Multiple reviewers noted that Theodora's stated intention was to "[leave] the measure of the anthropologist" to others. Anthropologist George W. Stocking Jr., writing in the American Historical Review argued that the book's value was in the rich anecdotal portrait offered of Alfred, and that portions of it illuminated the biography of an anthropologist who dominated his profession for a period: but that it had deficiencies as an "intellectual biography", a view shared by Thoresen. Thoresen wrote that the book did not examine in sufficient detail Alfred's presidency of the American Anthropological Association, and participation in fierce debates within his profession about the influence of biological inheritance and environment.David G. Mandelbaum, a cultural anthropologist and former colleague of Alfred, stated that this biography was just as important a work from an anthropologist's perspective as Ishi in Two Worlds. A review in Science similarly wrote that the biography provided a "meaningful addition to the history of anthropology" to readers unfamiliar with Alfred's work. The reviewer praised Theodora's decision to leave out "amusing or bizarre trivia" that may have enhanced the book's appeal to general readers, and said it provided a useful account of Alfred's intellectual development.

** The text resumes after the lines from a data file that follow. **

(** * mm-backend: the staged case-generation pipeline of
    [src/routes/generate-impostor-case.ts]

  A shallow embedding of the impostor-case route: the JSON repair engine
  ([fixUnterminatedStrings], [parseAndRepairJSON]), the batch validator
  inside [generatePlayersBatch], the photo reconciler ([scoreMatch] and the
  matching loop) and the route handler that sequences them.

  Conventions of the model.
  - A JavaScript string is a [string]: every [ascii] is one UTF-16 code
    unit in the range 0..255.  Strings with larger code units are outside
    the model.
  - A JavaScript index is a [Z]; [-1] is "not found", as in the source.
  - A JavaScript number is a double ([Double]): a parsed number keeps
    its decimal text and is rounded to the nearest double wherever the
    route computes with it, tests it or prints it.
  - The conversion of a parsed value to text ([Value.toText]) can throw:
    an object that holds a member named [toString] has no callable
    conversion.
  - The records of the catalog and the items of [playerNames] and
    [playerGenders] are typed as the route's interfaces declare them; the
    request counts are integers.
  - The text-generation service, the catalog and [Math.random] are inputs
    of the handler (a [World]); every call to one of them is logged in a
    trace, so that "no call was made" is a statement about that trace. *)

From Stdlib Require Import ZArith List String Ascii Bool Lia Sorted.
Import ListNotations.

#[local] Set Warnings "-register-all".
#[local] Open Scope string_scope.
#[local] Open Scope list_scope.
#[local] Open Scope Z_scope.

(* ================================================================== *)
(** ** JavaScript string primitives used by the route *)

Module JS.

(** The double-quote character, code unit 34. *)
Definition DQUOTE : ascii := "034"%char.
Definition BACKSLASH : ascii := "\"%char.

Definition chars (s : string) : list ascii := list_ascii_of_string s.
Definition text (l : list ascii) : string := string_of_list_ascii l.

(** [s.length] *)
Definition len (s : string) : Z := Z.of_nat (String.length s).

(** [s.substring(0, n)] and [s.slice(0, n)] for [n >= 0]; a negative
    [n] is clamped to 0 as [substring] does (no call site of the route
    passes a negative one). *)
Definition prefix (s : string) (n : Z) : string :=
  String.substring 0 (Z.to_nat n) s.

(** [s.slice(n)] for [n >= 0]. *)
Definition suffix (s : string) (n : Z) : string :=
  String.substring (Z.to_nat n) (String.length s - Z.to_nat n) s.

(** [s.slice(a, b)] for [0 <= a]. *)
Definition slice (s : string) (a b : Z) : string :=
  String.substring (Z.to_nat a) (Z.to_nat (b - a)) s.

(** [s.lastIndexOf(c)] for a one-character needle. *)
Fixpoint lastIndexFrom (s : string) (c : ascii) (i : Z) (found : Z) : Z :=
  match s with
  | EmptyString => found
  | String x rest =>
      lastIndexFrom rest c (i + 1) (if Ascii.eqb x c then i else found)
  end.

Definition lastIndexOf (s : string) (c : ascii) : Z :=
  lastIndexFrom s c 0 (-1).

(** [s.endsWith(c)] for a one-character needle. *)
Definition endsWith (s : string) (c : ascii) : bool :=
  match rev (chars s) with
  | x :: _ => Ascii.eqb x c
  | [] => false
  end.

(** [(s.match(/c/g) || []).length] *)
Fixpoint countChar (s : string) (c : ascii) : Z :=
  match s with
  | EmptyString => 0
  | String x rest => (if Ascii.eqb x c then 1 else 0) + countChar rest c
  end.

(** [c.repeat(n)]; the route only calls it with [n > 0]. *)
Definition repeatChar (c : ascii) (n : Z) : string :=
  text (repeat c (Z.to_nat n)).

(** White space and line terminators that [trim] removes, among the code
    units below 256: TAB, LF, VT, FF, CR, SP and NBSP. *)
Definition isWhiteSpace (c : ascii) : bool :=
  let n := N_of_ascii c in
  ((9 <=? n) && (n <=? 13) || (n =? 32) || (n =? 160))%N.

Fixpoint trimStartChars (l : list ascii) : list ascii :=
  match l with
  | c :: rest => if isWhiteSpace c then trimStartChars rest else l
  | [] => []
  end.

Definition trimEndChars (l : list ascii) : list ascii :=
  rev (trimStartChars (rev l)).

(** [s.trim()] *)
Definition trim (s : string) : string :=
  text (trimEndChars (trimStartChars (chars s))).

(** [s.toLowerCase()] on code units below 256: A-Z and the Latin-1
    capitals 0xC0-0xDE (0xD7, the multiplication sign, apart). *)
Definition lowerChar (c : ascii) : ascii :=
  let n := N_of_ascii c in
  if ((65 <=? n) && (n <=? 90)
      || (192 <=? n) && (n <=? 222) && negb (n =? 215))%N
  then ascii_of_N (n + 32) else c.

Fixpoint toLowerCase (s : string) : string :=
  match s with
  | EmptyString => EmptyString
  | String c rest => String (lowerChar c) (toLowerCase rest)
  end.

(** [hay.includes(needle)] *)
Fixpoint includes (hay needle : string) : bool :=
  String.prefix needle hay
  || match hay with
     | EmptyString => false
     | String _ rest => includes rest needle
     end.

(** Decimal text of an integer, as a template literal prints it. *)
Fixpoint digitsOfPos (fuel : nat) (n : Z) (acc : string) : string :=
  match fuel with
  | O => acc
  | S fuel' =>
      let d := ascii_of_N (48 + Z.to_N (n mod 10)) in
      if n <? 10 then String d acc
      else digitsOfPos fuel' (n / 10) (String d acc)
  end.

Definition showInt (n : Z) : string :=
  if n <? 0 then String "-" (digitsOfPos (S (Z.to_nat (Z.log2 (- n)))) (- n) "")
  else digitsOfPos (S (Z.to_nat (Z.log2 n))) n "".

(** A way to write JSON in this file: [dq] turns every apostrophe of
    its argument into a double quote. *)
Definition dq (s : string) : string :=
  text (map (fun c => if Ascii.eqb c "'" then DQUOTE else c) (chars s)).

End JS.

(* ================================================================== *)
(** ** Doubles *)

Module Double.

(** A Number that is not NaN: [mantissa * 2^exponent] in the one form
    that a double has, or an infinity.  The mantissa is below [2^53] in
    absolute value and the exponent lies between -1074 and 971; a
    mantissa below [2^52] goes with the exponent -1074 only (the
    subnormal numbers, and zero).  The two zeros are both [Finite 0
    (-1074)], which nothing in the route tells apart. *)
Inductive Double : Type :=
| Finite (mantissa exponent : Z)
| Infinite (negative : bool).

(** [p / q] rounded to the nearest integer, ties to even, for [0 <= p]
    and [0 < q]. *)
Definition nearest (p q : Z) : Z :=
  let d := p / q in
  let r := p mod q in
  if (2 * r >? q) || ((2 * r =? q) && Z.odd d) then d + 1 else d.

(** [floor(log2(p / q))] for [0 < p] and [0 < q]. *)
Definition binaryExponent (p q : Z) : Z :=
  let b := Z.log2 p - Z.log2 q in
  if (if 0 <=? b then q * 2 ^ b <=? p else q <=? p * 2 ^ (- b)) then b
  else b - 1.

(** The double nearest to [p / q], ties to even, with its sign: 53
    significant bits, fewer below [2^-1022], an infinity when the
    rounded value is [2^1024] or more. *)
Definition make (negative : bool) (p q : Z) : Double :=
  if p =? 0 then Finite 0 (-1074)
  else
    let e := Z.max (binaryExponent p q - 52) (-1074) in
    let m := if 0 <=? e then nearest p (q * 2 ^ e) else nearest (p * 2 ^ (- e)) q in
    let e' := if m =? 2 ^ 53 then e + 1 else e in
    let m' := if m =? 2 ^ 53 then 2 ^ 52 else m in
    if 971 <? e' then Infinite negative
    else Finite (if negative then - m' else m') e'.

(** The Number that [JSON.parse] gives for the decimal [m * 10^e]. *)
Definition ofDecimal (m e : Z) : Double :=
  if 0 <=? e then make (m <? 0) (Z.abs m * 10 ^ e) 1
  else make (m <? 0) (Z.abs m) (10 ^ (- e)).

Definition isZero (d : Double) : bool :=
  match d with
  | Finite m _ => m =? 0
  | Infinite _ => false
  end.

(** [Math.abs(d - n)] for an integer [n] that a double holds. *)
Definition distance (d : Double) (n : Z) : Double :=
  match d with
  | Finite m e =>
      if 0 <=? e then make false (Z.abs (m * 2 ^ e - n)) 1
      else make false (Z.abs (m - n * 2 ^ (- e))) (2 ^ (- e))
  | Infinite _ => Infinite false
  end.

(** [d <= n] for an integer [n]. *)
Definition atMost (d : Double) (n : Z) : bool :=
  match d with
  | Finite m e => if 0 <=? e then m * 2 ^ e <=? n else m <=? n * 2 ^ (- e)
  | Infinite negative => negative
  end.

(** *** [Number.prototype.toString] *)

(** [x / 10^t] as a fraction, for [x = m * 2^e]. *)
Definition scaled (m e t : Z) : Z * Z :=
  (m * 2 ^ Z.max e 0 * 10 ^ Z.max (- t) 0, 2 ^ Z.max (- e) 0 * 10 ^ Z.max t 0).

(** [x < 10^j] *)
Definition below (m e j : Z) : bool :=
  let '(p, q) := scaled m e j in p <? q.

(** The [n] for which [10^(n-1) <= x < 10^n], looked for around the
    estimate that the binary exponent gives. *)
Definition magnitude (m e : Z) : Z :=
  let n := ((Z.log2 m + e) * 1233) / 4096 in
  if below m e (n - 1) then n - 1
  else if below m e n then n
  else if below m e (n + 1) then n + 1
  else n + 2.

(** The decimal [s * 10^t] reads back as [m * 2^e]. *)
Definition readsAs (m e s t : Z) : bool :=
  match (if 0 <=? t then make false (s * 10 ^ t) 1 else make false s (10 ^ (- t))) with
  | Finite m' e' => (m' =? m) && (e' =? e)
  | Infinite _ => false
  end.

(** [floor(x / 10^t)] *)
Definition floorScaled (m e t : Z) : Z :=
  let '(p, q) := scaled m e t in p / q.

(** Of [lo * 10^t] and [(lo + 1) * 10^t], which enclose [x], the one
    nearer to [x]; the even one when they are as near. *)
Definition nearer (m e t lo : Z) : Z :=
  let '(p, q) := scaled m e t in
  if 2 * p <? (2 * lo + 1) * q then lo
  else if (2 * lo + 1) * q <? 2 * p then lo + 1
  else if Z.even lo then lo else lo + 1.

(** The shortest digits that read back as [x]: [(s, t)] with [k] digits
    in [s], for the least [k] that has such an [s]; 17 digits always
    do. *)
Fixpoint shortest (fuel : nat) (m e n k : Z) : Z * Z :=
  let t := n - k in
  let lo := floorScaled m e t in
  match fuel with
  | O => (lo, t)
  | S fuel' =>
      match readsAs m e lo t, readsAs m e (lo + 1) t with
      | true, true => (nearer m e t lo, t)
      | true, false => (lo, t)
      | false, true => (lo + 1, t)
      | false, false => shortest fuel' m e n (k + 1)
      end
  end.

(** [s * 10^t] without the zeros that end [s]. *)
Fixpoint stripZeros (fuel : nat) (s t : Z) : Z * Z :=
  match fuel with
  | O => (s, t)
  | S fuel' => if s mod 10 =? 0 then stripZeros fuel' (s / 10) (t + 1) else (s, t)
  end.

(** [d.toString()] and the text of [d] in a template literal. *)
Definition toString (d : Double) : string :=
  match d with
  | Infinite negative => if negative then "-Infinity" else "Infinity"
  | Finite m e =>
      if m =? 0 then "0"
      else
        let a := Z.abs m in
        let '(s0, t0) := shortest 17 a e (magnitude a e) 1 in
        let '(s, t) := stripZeros 20 s0 t0 in
        let digits := JS.showInt s in
        let k := JS.len digits in
        let n := t + k in
        let sign := if m <? 0 then "-" else "" in
        let body :=
          if (k <=? n) && (n <=? 21) then (digits ++ JS.repeatChar "0" (n - k))%string
          else if (0 <? n) && (n <=? 21)
          then (JS.prefix digits n ++ "." ++ JS.suffix digits n)%string
          else if (-6 <? n) && (n <=? 0)
          then ("0." ++ JS.repeatChar "0" (- n) ++ digits)%string
          else
            let x := n - 1 in
            let xsign := if x <? 0 then "-" else "+" in
            let exponent := (xsign ++ JS.showInt (Z.abs x))%string in
            if k =? 1 then (digits ++ "e" ++ exponent)%string
            else (JS.prefix digits 1 ++ "." ++ JS.suffix digits 1 ++ "e" ++ exponent)%string in
        (sign ++ body)%string
  end.

End Double.

(* ================================================================== *)
(** ** JSON values and the built-in [JSON.parse] *)

Module Json.

(** A parsed value.  A number keeps the decimal of its text,
    [mantissa * 10 ^ exponent], of which [Double.ofDecimal] is the
    Number; an object keeps its members in textual order, duplicates
    included. *)
Inductive JSON : Type :=
| JNull
| JBool (b : bool)
| JNumber (mantissa exponent : Z)
| JString (s : string)
| JArray (elems : list JSON)
| JObject (members : list (string * JSON)).

(** *** Number literals *)

Definition digitVal (c : ascii) : option Z :=
  let n := N_of_ascii c in
  if ((48 <=? n) && (n <=? 57))%N then Some (Z.of_N n - 48) else None.

Definition isDigit (c : ascii) : bool :=
  match digitVal c with Some _ => true | None => false end.

(** Reads a run of digits: the value read after [acc], how many digits,
    and what follows. *)
Fixpoint takeDigits (l : list ascii) (acc : Z) (count : Z)
  : Z * Z * list ascii :=
  match l with
  | c :: rest =>
      match digitVal c with
      | Some d => takeDigits rest (10 * acc + d) (count + 1)
      | None => (acc, count, l)
      end
  | [] => (acc, count, [])
  end.

Definition readSign (l : list ascii) : bool * list ascii :=
  match l with
  | "-"%char :: rest => (true, rest)
  | _ => (false, l)
  end.

(** int: [0] alone, or a digit 1-9 followed by digits. *)
Definition readInt (l : list ascii) : option (Z * list ascii) :=
  match l with
  | "0"%char :: rest => Some (0, rest)
  | c :: _ =>
      if isDigit c
      then let '(v, _, rest) := takeDigits l 0 0 in Some (v, rest)
      else None
  | [] => None
  end.

(** frac: nothing, or [.] and at least one digit.  Returns the mantissa
    extended by the fraction digits and their number. *)
Definition readFrac (int : Z) (l : list ascii) : option (Z * Z * list ascii) :=
  match l with
  | "."%char :: rest =>
      let '(v, n, rest') := takeDigits rest int 0 in
      if n =? 0 then None else Some (v, n, rest')
  | _ => Some (int, 0, l)
  end.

Theodora Kroeber's writing was universally praised. Stocking commented that her "gift for [evocative] and moving descriptive writing" was frequently evident. Thoresen called the book "well-written": the American Anthropologist also praised Theodora's writing, calling it "vivid and readable". Scholar Grace Buzaljko called it a "sensitive biography with her inimitable phraseology and setting of mood", while anthropologist Joel Bernstein similarly commented that Kroeber had written with the same sensitivity she brought to Ishi in Two Worlds. A review in the Pacific Historical Review praised the book, noting that it was "distilled rather than encyclopedic" and praising its writing as "intriguing and evocative of a remarkable human being". A review in the California Historical Quarterly was wholly positive, writing that the book could be "enthusiastically recommended" to both anthropologists and general readers, and particularly praising Theodora's "charming accounts" of the couple's married life and field trips together. Cultural anthropologist Cora Du Bois commented that while Theodora "[made] no claim to having written [Alfred's] intellectual history", her book would be essential to anyone who did, adding that it was written with "felicity, restraint, and objectivity".